■ What you will do: Below is a listing. Write out exactly its lines between the one holding "settlement for the [outstanding] ones. *)" and the one holding "outstanding := news", inclusive.

■ Provided data:
....
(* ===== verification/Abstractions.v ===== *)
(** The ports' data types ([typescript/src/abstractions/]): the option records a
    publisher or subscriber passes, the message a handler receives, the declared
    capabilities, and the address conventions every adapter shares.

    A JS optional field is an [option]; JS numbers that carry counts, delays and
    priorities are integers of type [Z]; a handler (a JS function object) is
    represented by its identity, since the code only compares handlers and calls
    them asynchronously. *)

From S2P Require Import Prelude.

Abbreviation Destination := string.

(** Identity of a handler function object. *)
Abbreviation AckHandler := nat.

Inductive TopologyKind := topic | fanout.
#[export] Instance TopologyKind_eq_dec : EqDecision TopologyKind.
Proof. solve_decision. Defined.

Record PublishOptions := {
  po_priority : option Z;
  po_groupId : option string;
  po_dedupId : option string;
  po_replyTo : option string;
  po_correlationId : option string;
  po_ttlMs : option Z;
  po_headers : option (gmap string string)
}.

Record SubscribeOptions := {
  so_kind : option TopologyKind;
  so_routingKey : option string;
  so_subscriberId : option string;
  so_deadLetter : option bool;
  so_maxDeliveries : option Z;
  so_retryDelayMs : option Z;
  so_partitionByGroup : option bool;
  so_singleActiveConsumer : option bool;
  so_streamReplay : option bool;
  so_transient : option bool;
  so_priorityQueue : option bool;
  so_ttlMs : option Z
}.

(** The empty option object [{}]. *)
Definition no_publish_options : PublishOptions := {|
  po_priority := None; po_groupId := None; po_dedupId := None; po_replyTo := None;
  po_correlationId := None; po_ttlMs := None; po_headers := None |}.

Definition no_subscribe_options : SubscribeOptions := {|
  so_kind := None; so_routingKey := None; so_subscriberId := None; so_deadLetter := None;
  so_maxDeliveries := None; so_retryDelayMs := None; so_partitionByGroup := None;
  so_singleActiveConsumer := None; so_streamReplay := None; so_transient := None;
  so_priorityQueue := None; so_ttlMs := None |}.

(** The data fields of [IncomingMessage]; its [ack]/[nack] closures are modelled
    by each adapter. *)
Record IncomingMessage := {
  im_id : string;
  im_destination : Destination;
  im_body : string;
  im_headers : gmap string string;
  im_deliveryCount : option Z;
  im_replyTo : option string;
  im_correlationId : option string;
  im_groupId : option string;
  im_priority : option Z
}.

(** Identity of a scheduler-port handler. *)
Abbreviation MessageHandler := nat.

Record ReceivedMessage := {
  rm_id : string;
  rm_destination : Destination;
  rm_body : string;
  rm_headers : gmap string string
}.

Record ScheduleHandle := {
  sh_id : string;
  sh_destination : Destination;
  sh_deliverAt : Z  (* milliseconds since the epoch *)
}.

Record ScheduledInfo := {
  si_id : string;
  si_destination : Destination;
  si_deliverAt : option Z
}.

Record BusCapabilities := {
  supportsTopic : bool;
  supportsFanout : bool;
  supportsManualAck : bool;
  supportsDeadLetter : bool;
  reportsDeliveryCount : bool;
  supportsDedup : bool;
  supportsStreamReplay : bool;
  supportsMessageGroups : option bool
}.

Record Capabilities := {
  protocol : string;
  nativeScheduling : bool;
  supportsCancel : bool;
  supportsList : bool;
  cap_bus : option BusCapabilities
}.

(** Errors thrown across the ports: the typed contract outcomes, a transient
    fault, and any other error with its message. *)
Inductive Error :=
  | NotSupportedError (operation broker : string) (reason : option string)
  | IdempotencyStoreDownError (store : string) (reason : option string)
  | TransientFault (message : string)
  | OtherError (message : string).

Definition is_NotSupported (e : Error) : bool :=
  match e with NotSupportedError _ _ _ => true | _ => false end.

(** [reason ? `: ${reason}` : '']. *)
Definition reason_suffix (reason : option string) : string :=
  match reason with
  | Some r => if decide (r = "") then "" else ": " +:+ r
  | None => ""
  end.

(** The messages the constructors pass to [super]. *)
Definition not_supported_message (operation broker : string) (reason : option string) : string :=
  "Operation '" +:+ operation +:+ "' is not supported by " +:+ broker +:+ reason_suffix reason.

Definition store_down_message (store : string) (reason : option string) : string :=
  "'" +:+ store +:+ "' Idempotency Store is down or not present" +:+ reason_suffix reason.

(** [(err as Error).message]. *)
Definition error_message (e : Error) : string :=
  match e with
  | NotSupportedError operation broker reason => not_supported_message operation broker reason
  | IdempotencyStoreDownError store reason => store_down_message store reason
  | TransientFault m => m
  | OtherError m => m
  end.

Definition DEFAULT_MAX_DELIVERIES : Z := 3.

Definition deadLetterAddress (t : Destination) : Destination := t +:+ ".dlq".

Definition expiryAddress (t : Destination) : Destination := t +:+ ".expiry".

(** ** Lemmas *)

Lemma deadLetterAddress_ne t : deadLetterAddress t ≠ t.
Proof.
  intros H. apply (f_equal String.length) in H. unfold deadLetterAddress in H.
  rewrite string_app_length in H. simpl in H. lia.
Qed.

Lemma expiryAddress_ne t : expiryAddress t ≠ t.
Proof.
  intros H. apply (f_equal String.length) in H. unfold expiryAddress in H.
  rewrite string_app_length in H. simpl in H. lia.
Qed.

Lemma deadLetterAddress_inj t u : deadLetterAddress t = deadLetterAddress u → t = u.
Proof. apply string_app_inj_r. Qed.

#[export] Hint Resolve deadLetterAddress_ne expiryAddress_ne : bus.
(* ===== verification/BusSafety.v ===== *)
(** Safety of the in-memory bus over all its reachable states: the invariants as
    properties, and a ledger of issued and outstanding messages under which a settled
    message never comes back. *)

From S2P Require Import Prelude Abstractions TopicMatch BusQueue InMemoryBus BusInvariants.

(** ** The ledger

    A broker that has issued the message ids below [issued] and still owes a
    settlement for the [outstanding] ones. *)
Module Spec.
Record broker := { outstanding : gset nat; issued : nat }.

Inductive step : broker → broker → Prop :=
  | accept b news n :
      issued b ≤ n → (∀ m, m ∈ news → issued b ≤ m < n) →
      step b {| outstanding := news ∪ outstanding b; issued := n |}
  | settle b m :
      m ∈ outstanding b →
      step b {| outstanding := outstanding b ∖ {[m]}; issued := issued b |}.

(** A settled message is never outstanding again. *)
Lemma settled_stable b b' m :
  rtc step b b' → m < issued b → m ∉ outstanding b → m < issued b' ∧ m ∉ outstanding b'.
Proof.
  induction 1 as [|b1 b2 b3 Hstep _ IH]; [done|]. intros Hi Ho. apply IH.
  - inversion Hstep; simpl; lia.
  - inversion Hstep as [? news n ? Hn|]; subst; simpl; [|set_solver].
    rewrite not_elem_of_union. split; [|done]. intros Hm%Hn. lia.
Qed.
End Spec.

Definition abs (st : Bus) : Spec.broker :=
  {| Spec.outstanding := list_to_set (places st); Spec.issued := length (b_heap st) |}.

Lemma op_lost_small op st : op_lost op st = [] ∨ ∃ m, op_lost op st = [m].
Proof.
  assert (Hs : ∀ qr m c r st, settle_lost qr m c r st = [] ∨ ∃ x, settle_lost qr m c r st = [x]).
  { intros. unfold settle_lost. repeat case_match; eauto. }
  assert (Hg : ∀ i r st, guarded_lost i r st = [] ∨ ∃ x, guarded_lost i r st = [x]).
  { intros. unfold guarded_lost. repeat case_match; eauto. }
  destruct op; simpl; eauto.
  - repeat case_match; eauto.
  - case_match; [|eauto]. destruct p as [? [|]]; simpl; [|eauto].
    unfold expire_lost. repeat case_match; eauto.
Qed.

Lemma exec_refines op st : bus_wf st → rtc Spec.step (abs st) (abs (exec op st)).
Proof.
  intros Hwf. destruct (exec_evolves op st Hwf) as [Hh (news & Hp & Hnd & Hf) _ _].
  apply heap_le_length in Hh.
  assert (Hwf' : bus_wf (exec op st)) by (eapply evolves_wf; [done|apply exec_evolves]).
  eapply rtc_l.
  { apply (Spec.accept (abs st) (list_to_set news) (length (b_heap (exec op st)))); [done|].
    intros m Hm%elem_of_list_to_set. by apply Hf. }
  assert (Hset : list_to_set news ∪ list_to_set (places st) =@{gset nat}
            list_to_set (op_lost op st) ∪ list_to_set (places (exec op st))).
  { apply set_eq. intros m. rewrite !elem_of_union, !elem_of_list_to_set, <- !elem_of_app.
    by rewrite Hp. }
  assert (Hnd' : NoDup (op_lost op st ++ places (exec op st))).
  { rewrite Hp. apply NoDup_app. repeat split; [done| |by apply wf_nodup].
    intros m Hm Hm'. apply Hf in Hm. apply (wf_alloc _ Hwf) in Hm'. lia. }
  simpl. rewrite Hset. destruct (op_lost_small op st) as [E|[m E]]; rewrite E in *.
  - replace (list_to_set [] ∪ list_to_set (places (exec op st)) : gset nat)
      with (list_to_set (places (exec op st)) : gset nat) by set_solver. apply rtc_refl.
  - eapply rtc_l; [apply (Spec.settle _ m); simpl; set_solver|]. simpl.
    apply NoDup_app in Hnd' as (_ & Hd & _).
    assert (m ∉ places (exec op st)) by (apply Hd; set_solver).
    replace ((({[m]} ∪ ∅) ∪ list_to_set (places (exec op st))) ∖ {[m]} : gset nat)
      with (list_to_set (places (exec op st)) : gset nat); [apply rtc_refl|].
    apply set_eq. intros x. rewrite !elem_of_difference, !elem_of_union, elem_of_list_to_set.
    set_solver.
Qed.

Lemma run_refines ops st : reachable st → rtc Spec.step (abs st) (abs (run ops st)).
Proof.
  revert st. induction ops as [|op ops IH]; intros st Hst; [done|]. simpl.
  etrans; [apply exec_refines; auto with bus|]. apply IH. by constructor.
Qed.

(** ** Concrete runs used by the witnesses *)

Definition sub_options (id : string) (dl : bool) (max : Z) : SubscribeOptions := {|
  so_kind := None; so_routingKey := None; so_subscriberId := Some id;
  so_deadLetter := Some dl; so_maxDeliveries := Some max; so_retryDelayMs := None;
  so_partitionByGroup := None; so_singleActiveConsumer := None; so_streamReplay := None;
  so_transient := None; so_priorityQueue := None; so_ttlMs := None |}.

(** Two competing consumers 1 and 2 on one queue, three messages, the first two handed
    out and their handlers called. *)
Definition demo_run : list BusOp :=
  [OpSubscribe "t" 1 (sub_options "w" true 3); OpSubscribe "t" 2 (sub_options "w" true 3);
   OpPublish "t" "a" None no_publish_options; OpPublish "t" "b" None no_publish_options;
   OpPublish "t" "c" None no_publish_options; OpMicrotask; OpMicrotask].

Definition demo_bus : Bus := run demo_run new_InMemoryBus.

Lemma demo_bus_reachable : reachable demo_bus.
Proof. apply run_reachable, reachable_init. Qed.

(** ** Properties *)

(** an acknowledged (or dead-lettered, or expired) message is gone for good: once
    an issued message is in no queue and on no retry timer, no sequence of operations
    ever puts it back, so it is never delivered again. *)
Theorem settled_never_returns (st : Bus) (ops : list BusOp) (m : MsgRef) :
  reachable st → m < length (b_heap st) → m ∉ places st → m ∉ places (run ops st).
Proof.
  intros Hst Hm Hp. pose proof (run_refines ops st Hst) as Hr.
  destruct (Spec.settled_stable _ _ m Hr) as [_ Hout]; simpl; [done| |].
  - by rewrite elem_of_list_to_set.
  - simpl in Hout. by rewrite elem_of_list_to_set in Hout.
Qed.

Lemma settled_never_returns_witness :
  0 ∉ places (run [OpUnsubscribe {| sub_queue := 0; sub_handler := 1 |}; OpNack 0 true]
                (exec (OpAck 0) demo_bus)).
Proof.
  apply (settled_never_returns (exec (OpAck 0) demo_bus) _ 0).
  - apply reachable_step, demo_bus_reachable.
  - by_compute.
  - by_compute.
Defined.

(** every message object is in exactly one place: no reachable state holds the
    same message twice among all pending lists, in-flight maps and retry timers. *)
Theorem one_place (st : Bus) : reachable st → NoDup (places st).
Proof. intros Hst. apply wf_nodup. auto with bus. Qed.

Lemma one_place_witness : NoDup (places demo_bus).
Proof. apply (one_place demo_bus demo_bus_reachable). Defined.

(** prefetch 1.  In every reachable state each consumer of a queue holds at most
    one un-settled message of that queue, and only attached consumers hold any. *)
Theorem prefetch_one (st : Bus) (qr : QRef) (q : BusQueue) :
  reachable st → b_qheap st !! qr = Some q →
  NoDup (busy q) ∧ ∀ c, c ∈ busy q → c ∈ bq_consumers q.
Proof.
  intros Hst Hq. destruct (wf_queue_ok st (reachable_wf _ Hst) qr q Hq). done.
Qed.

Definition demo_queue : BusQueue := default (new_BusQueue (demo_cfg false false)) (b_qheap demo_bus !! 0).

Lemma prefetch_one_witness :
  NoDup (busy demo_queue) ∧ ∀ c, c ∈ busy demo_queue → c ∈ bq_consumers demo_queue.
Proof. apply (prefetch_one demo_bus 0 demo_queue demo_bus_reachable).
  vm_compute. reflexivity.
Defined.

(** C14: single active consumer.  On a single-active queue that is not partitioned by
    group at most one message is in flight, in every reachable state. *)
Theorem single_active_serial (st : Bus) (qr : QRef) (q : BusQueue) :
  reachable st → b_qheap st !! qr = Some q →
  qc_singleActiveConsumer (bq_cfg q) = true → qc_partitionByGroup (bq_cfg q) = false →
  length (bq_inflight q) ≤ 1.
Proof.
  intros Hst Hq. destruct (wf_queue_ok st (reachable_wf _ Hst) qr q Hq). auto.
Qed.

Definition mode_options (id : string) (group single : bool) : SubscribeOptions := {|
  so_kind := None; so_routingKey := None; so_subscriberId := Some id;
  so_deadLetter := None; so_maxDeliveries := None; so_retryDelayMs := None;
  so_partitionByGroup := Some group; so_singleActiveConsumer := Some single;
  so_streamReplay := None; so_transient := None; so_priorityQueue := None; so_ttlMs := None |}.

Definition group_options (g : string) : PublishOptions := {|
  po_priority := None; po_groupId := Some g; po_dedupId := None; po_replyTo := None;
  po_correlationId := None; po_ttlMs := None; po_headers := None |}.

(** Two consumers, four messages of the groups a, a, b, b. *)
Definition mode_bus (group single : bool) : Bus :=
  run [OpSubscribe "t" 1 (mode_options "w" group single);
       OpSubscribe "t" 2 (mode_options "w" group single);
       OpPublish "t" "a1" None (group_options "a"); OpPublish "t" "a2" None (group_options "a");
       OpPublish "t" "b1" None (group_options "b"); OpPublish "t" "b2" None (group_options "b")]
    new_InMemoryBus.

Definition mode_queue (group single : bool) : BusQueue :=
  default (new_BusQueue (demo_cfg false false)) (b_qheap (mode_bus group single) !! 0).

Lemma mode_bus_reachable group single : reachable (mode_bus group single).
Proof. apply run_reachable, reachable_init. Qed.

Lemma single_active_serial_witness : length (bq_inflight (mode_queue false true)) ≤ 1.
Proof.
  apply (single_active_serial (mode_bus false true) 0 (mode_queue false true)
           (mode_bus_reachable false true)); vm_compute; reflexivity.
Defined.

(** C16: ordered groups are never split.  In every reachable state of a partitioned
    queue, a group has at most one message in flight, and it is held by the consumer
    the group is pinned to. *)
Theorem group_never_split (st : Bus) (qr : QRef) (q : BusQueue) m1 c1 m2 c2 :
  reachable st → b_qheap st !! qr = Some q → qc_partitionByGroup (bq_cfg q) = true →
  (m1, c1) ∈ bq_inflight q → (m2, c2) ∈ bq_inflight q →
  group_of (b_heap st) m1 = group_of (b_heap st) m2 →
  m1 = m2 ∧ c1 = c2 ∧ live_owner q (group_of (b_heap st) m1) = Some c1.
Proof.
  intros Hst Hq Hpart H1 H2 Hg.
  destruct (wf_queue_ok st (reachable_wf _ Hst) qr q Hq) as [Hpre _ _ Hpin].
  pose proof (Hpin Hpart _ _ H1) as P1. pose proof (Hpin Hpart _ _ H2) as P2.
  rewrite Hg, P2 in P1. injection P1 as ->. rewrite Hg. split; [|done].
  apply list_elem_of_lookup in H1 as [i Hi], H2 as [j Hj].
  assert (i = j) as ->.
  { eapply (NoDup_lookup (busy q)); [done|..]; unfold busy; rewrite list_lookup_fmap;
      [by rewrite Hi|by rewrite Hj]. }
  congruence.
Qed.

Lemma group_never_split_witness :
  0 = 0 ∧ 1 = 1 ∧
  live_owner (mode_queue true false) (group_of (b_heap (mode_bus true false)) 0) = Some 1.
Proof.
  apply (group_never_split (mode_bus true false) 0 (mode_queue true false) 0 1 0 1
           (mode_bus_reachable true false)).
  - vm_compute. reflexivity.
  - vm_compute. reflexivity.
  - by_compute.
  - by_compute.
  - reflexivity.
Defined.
....
■ Exercise result:
    settlement for the [outstanding] ones. *)
Module Spec.
Record broker := { outstanding : gset nat; issued : nat }.

Inductive step : broker → broker → Prop :=
  | accept b news n :
      issued b ≤ n → (∀ m, m ∈ news → issued b ≤ m < n) →
      step b {| outstanding := news ∪ outstanding b; issued := n |}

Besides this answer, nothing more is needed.